MATERIAL PROVIDED –
################

(** * Hytale RAG: tool layer, embedding pipeline, documentation parser
      and ingestion

    A shallow embedding of the TypeScript sources of [hytale-rag]
    ([db.ts], [embedder.ts], [index.ts], [core/schemas.ts],
    [core/tools/search-docs.ts], [core/tools/docs-stats.ts],
    [docs-parser.ts], [ingest-client.ts]) together with the properties the
    specification states about them and further properties of the code.

    Conventions.
    - A JavaScript [number] is an exact rational ([Q]); rounding of IEEE
      doubles is not modelled.  [NaN], the infinities, [undefined] and
      [null] are explicit constructors where the source can observe them.
      Row counts, offsets and batch sizes are [nat].
    - An [async] function is a computation in the monad [Eff]: it leaves a
      trace of the calls it made to its collaborators (embedding provider,
      vector store) and either returns a value or throws.  Where a loop of
      the source is not structurally recursive it takes fuel, and [None]
      stands for a loop that has not ended.
    - A plain JS object used as a counter table is a [gmap] from its own
      keys to what they hold; it is read and written the way an object
      that inherits from [Object.prototype] is ([Js.bump]).  A
      [Set<string>] is a [gset string].
    - A string stands for the text it is the UTF-8 encoding of.  [trim]
      removes the white space of the language in that encoding; positions
      count UTF-16 code units where the source cuts a string
      ([Js.substring0], [Js.charLength]); the case mappings
      [toUpperCase] and [toLowerCase] follow the Unicode tables and are
      taken as given ([Js.Lang]). *)

From Stdlib Require Import ZArith QArith Qminmax Qround Lia Lqa List Sorted Ascii String.
From stdpp Require Import base option list gmap strings pretty.

Local Open Scope string_scope.
Local Open Scope list_scope.
Local Open Scope nat_scope.

(** ** JavaScript values and exceptions *)

Module Js.

(** What [row._distance] can evaluate to. *)
Inductive num : Type :=
| Undefined
| Null
| NaN
| Num (q : Q).

(** [ToBoolean] on a number-or-missing value: only a non-zero number is
    truthy. *)
Definition truthy_num (v : num) : bool :=
  match v with
  | Num q => negb (Qeq_bool q 0)
  | _ => false
  end.

(** [v || 0] followed by a use of the result as an operand of a binary
    minus.  The operand is [v] when truthy, otherwise [0]. *)
Definition or_zero (v : num) : Q :=
  if truthy_num v then match v with Num q => q | _ => 0%Q end else 0%Q.

(** [ToBoolean] on a string: every string but the empty one. *)
Definition truthy_str (s : string) : bool :=
  match s with
  | EmptyString => false
  | String _ _ => true
  end.

(** [ToBoolean] on [string | undefined]. *)
Definition truthy (v : option string) : bool :=
  match v with
  | Some s => truthy_str s
  | None => false
  end.

(** The string itself when it is truthy: what [if (v)] lets through. *)
Definition if_truthy (v : option string) : option string :=
  match v with
  | Some s => if truthy_str s then Some s else None
  | None => None
  end.

(** [a || b] on [string | undefined] with a string default. *)
Definition or_else (v : option string) (d : string) : string :=
  match v with
  | Some s => if truthy_str s then s else d
  | None => d
  end.

(** [hay.includes(needle)] *)
Definition mentions (needle hay : string) : bool :=
  match String.index 0 needle hay with
  | Some _ => true
  | None => false
  end.

(** A thrown value.  [Error k m] is an instance of [Error] (or of one of
    the named subclasses) carrying [message = m]; [Value s] is anything
    else, [s] being what [String(v)] renders. *)
Inductive errkind : Type :=
| Generic
| UnknownTool
| DuplicateToolError
| TableNotFound.

Inductive thrown : Type :=
| Error (kind : errkind) (message : string)
| Value (rendered : string).

(** [error instanceof Error ? error.message : String(error)] *)
Definition message_of (e : thrown) : string :=
  match e with
  | Error _ m => m
  | Value s => s
  end.

(** *** Numbers a caller can hand over

    A [number] as a handler may receive it: a finite value, an infinity
    or [NaN]. *)
Inductive number : Type :=
| Finite (q : Q)
| PlusInfinity
| MinusInfinity
| NotANumber.

(** [Math.max(a, b)]: [NaN] when either is [NaN]. *)
Definition math_max (a b : number) : number :=
  match a, b with
  | NotANumber, _ => NotANumber
  | _, NotANumber => NotANumber
  | PlusInfinity, _ => PlusInfinity
  | _, PlusInfinity => PlusInfinity
  | MinusInfinity, y => y
  | x, MinusInfinity => x
  | Finite p, Finite q => Finite (Qmax p q)
  end.

(** [Math.min(a, b)]: [NaN] when either is [NaN]. *)
Definition math_min (a b : number) : number :=
  match a, b with
  | NotANumber, _ => NotANumber
  | _, NotANumber => NotANumber
  | MinusInfinity, _ => MinusInfinity
  | _, MinusInfinity => MinusInfinity
  | PlusInfinity, y => y
  | x, PlusInfinity => x
  | Finite p, Finite q => Finite (Qmin p q)
  end.

(** *** Objects used as counters

    The names an object literal inherits from [Object.prototype]: under
    such a name [o[key]] is not [undefined] although [o] has no key of
    its own. *)
Definition inheritedNames : list string :=
  ["constructor"; "__defineGetter__"; "__defineSetter__"; "hasOwnProperty";
   "__lookupGetter__"; "__lookupSetter__"; "isPrototypeOf"; "propertyIsEnumerable";
   "toString"; "valueOf"; "__proto__"; "toLocaleString"].

Definition inherits (key : string) : bool := existsb (String.eqb key) inheritedNames.

(** What a key of a counter holds: a count, or, under an inherited name,
    a string: the text the engine gives for the inherited member, followed
    by one [1] for every time the key was counted. *)
Inductive tally : Type :=
| Count (n : nat)
| Text (ones : nat).

(** [o[key] = (o[key] || 0) + 1] on an object that began as [{}].  Under
    an inherited name the first read gives the inherited member, which is
    truthy, and [+ 1] appends to its text; the assignment then gives [o] a
    key of its own, but for [__proto__], whose setter ignores a string. *)
Definition bump (o : gmap string tally) (key : string) : gmap string tally :=
  if String.eqb key "__proto__" then o
  else
    match o !! key with
    | Some (Count n) => <[key := Count (n + 1)]> o
    | Some (Text ones) => <[key := Text (ones + 1)]> o
    | None => if inherits key then <[key := Text 1]> o else <[key := Count 1]> o
    end.
(* ================================================================== *)
(** ** Properties of the other endpoints *)
(* ================================================================== *)


(** X16. Two exports get the same file name exactly when they are made in
    the same millisecond for project names that are the same once every run
    of white space is one underscore; a project name without white space is
    kept as it is, whatever else it contains. *)
Theorem exportFileName_collisions p n p' n' :
  (exportFileName p n = exportFileName p' n' <->
   n = n' /\ replaceRuns isWhiteSpace (str "_") false p
             = replaceRuns isWhiteSpace (str "_") false p') /\
  (existsb isWhiteSpace p = false ->
   exportFileName p n = p ++ str "_" ++ decimal n ++ str ".json").
Proof.
  split; [split|].
  - apply exportFileName_inj.
  - intros [-> E]. unfold exportFileName. now rewrite E.
  - intros W. unfold exportFileName. now rewrite replaceRuns_same.
Qed.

################

EXERCISE PROMPT – Precisely the lines between those holding "Inductive tally : Type" and "key of its own, but", inclusive, are to be reproduced from the listing above, with nothing added.

SOLUTION TO THE PROBLEM –
Inductive tally : Type :=
| Count (n : nat)
| Text (ones : nat).

(** [o[key] = (o[key] || 0) + 1] on an object that began as [{}].  Under
    an inherited name the first read gives the inherited member, which is
    truthy, and [+ 1] appends to its text; the assignment then gives [o] a
    key of its own, but for [__proto__], whose setter ignores a string. *)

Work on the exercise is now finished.